この度、帝が強硬策に出た原因のひとつは、羅紗の鎖国政策にあった。
長い間、羅紗は国を閉ざしており、帝は幾度も交易の道を開いて欲しいと使いを出していたが、一度も返答はなかった。
それどころか今回の使者は国王に拝謁もできずに追い返され、帝の逆鱗にふれたのである。
そこに帝の信頼も厚い、甥の柊蘇芳が登場してくる。
野心家で勇猛な武人である蘇芳が、海外にも領土を広げたいという帝の望みに火をつけたのは、想像に難くない。
自分にできるのは、かの地に渡ってから、できるだけ早く戦を終わらせる方策を探すことだ。
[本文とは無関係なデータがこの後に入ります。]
(** * neat-python: the generational reproduction scheme

    A shallow embedding of [neat/reproduction.py] (class
    [DefaultReproduction]) and the properties of its specification.

    - Python floats are reached through the interface [PyFloat]; it has an
      exact instance over the rationals and a binary64 instance over the
      primitive floats.
    - Genomes are objects: the model keeps references [G] to them and reads
      their content through the world [W] of the collaborators.
    - [self], the species set and the reporters form the state threaded by the
      monad [M]; a Python exception ends a run with [Raise]. *)

From Stdlib Require Import ZArith QArith Qround Qabs Lia Lqa Floats.
From stdpp Require Import gmap list sorting.

Close Scope Q_scope.
Local Open Scope Z_scope.

(** ** Exceptions and outcomes *)

Inductive exn : Type :=
| ZeroDivisionError
| OverflowError
| ValueError
| IndexError
| TypeError.

(** The result of running a method: a value with the state it leaves, an
    exception with the state at the point of the raise, or a loop that used up
    its budget of iterations. *)
Inductive outcome (S A : Type) : Type :=
| Ok (a : A) (s : S)
| Raise (e : exn) (s : S)
| Timeout.

Arguments Ok {S A} a s.
Arguments Raise {S A} e s.
Arguments Timeout {S A}.

Definition M (S A : Type) : Type := S → outcome S A.

#[global] Instance M_ret {S} : MRet (M S) := λ A a s, Ok a s.

#[global] Instance M_bind {S} : MBind (M S) := λ A B f m s,
  match m s with
  | Ok a s' => f a s'
  | Raise e s' => Raise e s'
  | Timeout => Timeout
  end.

Definition raise {S A} (e : exn) : M S A := λ s, Raise e s.
Definition timeout {S A} : M S A := λ _, Timeout.
Definition get {S} : M S S := λ s, Ok s s.
Definition modify {S} (f : S → S) : M S () := λ s, Ok () (f s).

Definition lift_exn {S A} (r : exn + A) : M S A :=
  match r with inl e => raise e | inr a => mret a end.

(** [for x in l: acc = body acc x] *)
Fixpoint for_each {S A B} (l : list A) (acc : B) (body : B → A → M S B) : M S B :=
  match l with
  | [] => mret acc
  | x :: l' => acc' ← body acc x; for_each l' acc' body
  end.

(** [[f x for x in l]] *)
Fixpoint list_comp {S A B} (f : A → M S B) (l : list A) : M S (list B) :=
  match l with
  | [] => mret []
  | x :: l' => y ← f x; ys ← list_comp f l'; mret (y :: ys)
  end.

(** ** Python floats *)

Class PyFloat (F : Type) : Type := {
  of_int : Z → F;          (* the float of an int operand *)
  lit_0_0 : F;             (* 0.0 *)
  lit_1_1 : F;             (* 1.1 *)
  lit_0_9 : F;             (* 0.9 *)
  fadd : F → F → F;        (* x + y *)
  fmul : F → F → F;        (* x * y *)
  fquot : F → F → F;       (* x / y for y != 0 *)
  fzero : F → bool;        (* x == 0.0 *)
  flt : F → F → bool;      (* x < y *)
  py_round : F → exn + Z;  (* int(round(x)) *)
  py_ceil : F → exn + Z;   (* int(math.ceil(x)) *)
}.

(** [x / n] with [n] an int: ZeroDivisionError when [n] is 0. *)
Definition div_int {S} `{PyFloat F} (x : F) (n : Z) : M S F :=
  if n =? 0 then raise ZeroDivisionError else mret (fquot x (of_int n)).

(** [n / y] with [n] an int: ZeroDivisionError when [y] is 0.0. *)
Definition int_div {S} `{PyFloat F} (n : Z) (y : F) : M S F :=
  if fzero y then raise ZeroDivisionError else mret (fquot (of_int n) y).

(** [sum(l)]: starts from the int 0 and adds from the left. *)
Definition py_sum `{PyFloat F} (l : list F) : F := foldl fadd (of_int 0) l.

(** *** Exact arithmetic *)

(** Rounding of a rational to the nearest integer, ties to the even one. *)
Definition Qround_half_even (x : Q) : Z :=
  let f := Qfloor x in
  match (x - inject_Z f ?= 1 # 2)%Q with
  | Lt => f
  | Gt => f + 1
  | Eq => if Z.even f then f else f + 1
  end.

#[global] Instance Q_float : PyFloat Q := {|
  of_int := inject_Z;
  lit_0_0 := 0%Q;
  lit_1_1 := (11 # 10)%Q;
  lit_0_9 := (9 # 10)%Q;
  fadd := Qplus;
  fmul := Qmult;
  fquot := Qdiv;
  fzero := λ x, Qeq_bool x 0%Q;
  flt := λ x y, negb (Qle_bool y x);
  py_round := λ x, inr (Qround_half_even x);
  py_ceil := λ x, inr (Qceiling x);
|}.

(** *** IEEE 754 binary64 *)

(** The integer nearest to [m * 2^e] for [m >= 0], ties to even. *)
Definition round_scaled (m e : Z) : Z :=
  if 0 <=? e then m * 2 ^ e
  else
    let d := 2 ^ (- e) in
    let q := m / d in
    match 2 * (m mod d) ?= d with
    | Lt => q
    | Gt => q + 1
    | Eq => if Z.even q then q else q + 1
    end.

(** The least integer not below [m * 2^e] for [m >= 0]. *)
Definition ceil_scaled (m e : Z) : Z :=
  if 0 <=? e then m * 2 ^ e
  else
    let d := 2 ^ (- e) in
    if m mod d =? 0 then m / d else m / d + 1.

(** The greatest integer not above [m * 2^e] for [m >= 0]. *)
Definition floor_scaled (m e : Z) : Z :=
  if 0 <=? e then m * 2 ^ e else m / 2 ^ (- e).

Definition float_to_int (pos neg : Z → Z → Z) (x : float) : exn + Z :=
  match Prim2SF x with
  | S754_zero _ => inr 0
  | S754_infinity _ => inl OverflowError
  | S754_nan => inl ValueError
  | S754_finite false m e => inr (pos (Z.pos m) e)
  | S754_finite true m e => inr (- neg (Z.pos m) e)
  end.
(** C7, as the handler has it. The email is looked up trimmed.
    [forgotPassword] answers 404 and changes nothing when no user has the
    email. Otherwise the code is six decimal digits; when the email is
    delivered the user is stored with that code and an expiry one hour
    after the call, every other field and every other user as before, and
    the code is what was mailed, to the address as it was given; when
    delivery fails the answer is 500, nothing is mailed, and the user is
    stored with code and expiry both absent. The record then equals the
    one before the call only if it held no code before: a code stored by
    an earlier request is erased, not restored. *)
Theorem C7_forgot_password now k sendOk email w :
  0 <= k < 2 ^ 53 ->
  NoDup (map User._id (users w)) ->
  let r := forgotPassword now k sendOk email w in
  let otp := generateOtp k in
  String.length otp = 6%nat
  /\ allDigits otp = true
  /\ (Forall (fun u => User.email u <> trim email) (users w) ->
      r = (ErrorJson 404 "User not found", w))
  /\ (forall user,
        findOne (byEmail email) (users w) = Some user ->
        let issued :=
          User.set_resetPasswordExpires (Some (now + 3600000))
            (User.set_resetPasswordToken (Some otp) user) in
        let cleared :=
          User.set_resetPasswordExpires None
            (User.set_resetPasswordToken None user) in
        User.email user = trim email
        /\ (forall id, id <> User._id user ->
            findById User._id id (users r.2) = findById User._id id (users w))
        /\ (sendOk = true ->
           r = (Json 200 "OTP sent to email",
                mkWorld (replaceDoc User._id issued (users w))
                  (outbox w ++ [mkEmail email "passwordReset" otp]))
           /\ exists user',
                findById User._id (User._id user) (users r.2) = Some user'
                /\ User.resetPasswordToken user' = Some otp
                /\ User.resetPasswordExpires user' = Some (now + 3600000)
                /\ User.password user' = User.password user
                /\ User.email user' = User.email user)
        /\ (sendOk = false ->
           r = (ErrorJson 500 "Failed to send OTP email",
                mkWorld (replaceDoc User._id cleared (users w)) (outbox w))
           /\ (exists user',
                findById User._id (User._id user) (users r.2) = Some user'
                /\ User.resetPasswordToken user' = None
                /\ User.resetPasswordExpires user' = None
                /\ User.password user' = User.password user
                /\ User.email user' = User.email user)
           /\ (User.resetPasswordToken user = None ->
               User.resetPasswordExpires user = None -> r.2 = w)
           /\ (is_Some (User.resetPasswordToken user) -> r.2 <> w))).
Proof.
  intros Hk Hnd r otp. subst r otp.
  destruct (generateOtp_six_digits k Hk) as [Hlen Hdig].
  split; [exact Hlen|]. split; [exact Hdig|]. split.
  - intros Hnone. apply findOne_byEmail_None in Hnone.
    unfold forgotPassword. rewrite Hnone. reflexivity.
  - intros user Hsome issued cleared.
    destruct (findOne_Some _ _ _ Hsome) as [Hin _].
    pose proof (NoDup_findById User._id _ _ Hnd Hin) as Hfind.
    split; [apply (findOne_byEmail_email _ _ _ Hsome)|].
    unfold forgotPassword. rewrite Hsome. split; [|split; intros ->].
    + intros id Hne. destruct sendOk; cbn [snd users].
      * apply findById_replaceDoc_ne. exact Hne.
      * rewrite !findById_replaceDoc_ne by exact Hne. reflexivity.
    + split; [reflexivity|]. cbn [snd users]. exists issued.
      split; [|repeat split].
      apply (findById_replaceDoc_eq User._id issued _ user). exact Hfind.
    + rewrite issued_cleared.
      rewrite (replaceDoc_replaceDoc User._id cleared) by reflexivity.
      fold cleared. split; [reflexivity|]. cbn [snd users].
      assert (findById User._id (User._id user)
                (replaceDoc User._id cleared (users w)) = Some cleared)
        as Hcleared
        by (apply (findById_replaceDoc_eq User._id cleared _ user);
            exact Hfind).
      split; [|split].
      * exists cleared. split; [exact Hcleared | repeat split].
      * intros Ht He. subst cleared. rewrite (cleared_same user Ht He).
        rewrite (replaceDoc_same User._id user _ Hfind).
        destruct w; reflexivity.
      * intros [token Ht] Heq.
        assert (findById User._id (User._id user) (users w) = Some cleared)
          as Hw by (rewrite <- Heq; exact Hcleared).
        rewrite Hfind in Hw. injection Hw as Hw.
        rewrite Hw in Ht. discriminate Ht.
Qed.

Lemma every_answersMatch_three user a0 a1 a2 :
  every (answersMatch user [a0; a1; a2]) = true
  <-> matchAt user 0 a0 /\ matchAt user 1 a1 /\ matchAt user 2 a2.
Proof.
  unfold every, answersMatch, matchAt. simpl.
  rewrite !andb_true_iff.
  assert (forall i a,
    (match User.securityAnswers user !! i with
     | Some stored =>
         if bool_decide (stored = "") then false
         else bcrypt_compare (trim (toLowerCase a)) stored
     | None => false
     end = true)
    <-> exists stored,
          User.securityAnswers user !! i = Some stored
          /\ stored <> ""
          /\ bcrypt_compare (trim (toLowerCase a)) stored = true) as Hone.
  { intros i a. destruct (User.securityAnswers user !! i) as [stored|].
    - case_bool_decide as Hs.
      + split; [discriminate | intros (? & [= <-] & Hne & _); contradiction].
      + split; [intros Hc; eauto | intros (? & [= <-] & _ & Hc); exact Hc].
    - split; [discriminate | intros (? & [=] & _)]. }
  rewrite !Hone. tauto.
Qed.

(** The check goes through exactly when the user exists and each of the
    three answers, lower-cased and trimmed, matches the hash stored at its
    position. *)
Lemma verifySecurityAnswers_ok_iff body users :
  isError (verifySecurityAnswers body users) = false
  <-> verifyEmail body <> ""
      /\ exists a0 a1 a2 user,
           answers body = [a0; a1; a2]
           /\ findOne (byEmail (verifyEmail body)) users = Some user
           /\ matchAt user 0 a0 /\ matchAt user 1 a1 /\ matchAt user 2 a2.
Proof.
  unfold verifySecurityAnswers.
  case_bool_decide as He; cbn -[every answersMatch].
  { split; [discriminate | intros [Hne _]; contradiction]. }
  destruct (answers body) as [|a0 [|a1 [|a2 [|a3 rest]]]] eqn:Ha;
    cbn -[every answersMatch];
    try (split; [discriminate | intros (_ & ? & ? & ? & ? & [=] & _)]).
  destruct (findOne _ users) as [user|] eqn:Hu; cbn -[every answersMatch].
  2: { split; [discriminate | intros (_ & ? & ? & ? & ? & _ & [=] & _)]. }
  destruct (every (answersMatch user [a0; a1; a2])) eqn:Hm;
    cbn -[every answersMatch].
  - split; [intros _ | reflexivity]. split; [exact He|].
    exists a0, a1, a2, user. split; [reflexivity|]. split; [reflexivity|].
    apply every_answersMatch_three, Hm.
  - split; [discriminate|].
    intros (_ & b0 & b1 & b2 & u & [= <- <- <-] & [= <-] & Hall).
    apply every_answersMatch_three in Hall. congruence.
Qed.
その目的のためにも、現地で無用ないさかいを避けるためにも、言葉は必要だ。
とはいえ羅紗の言葉は表記も発音もひどく難しい。自分たちの使っている言葉とはまったく異なっている。
記号にしか見えない羅紗の文字を眺め、隼人は口の中で小さくうなった。この言語を学ぶのは苦労しそうだ。
誰か師でもいればよいのだが、あいにく羅紗の言葉を知る者は周囲におらず、独学にならざるを得ない。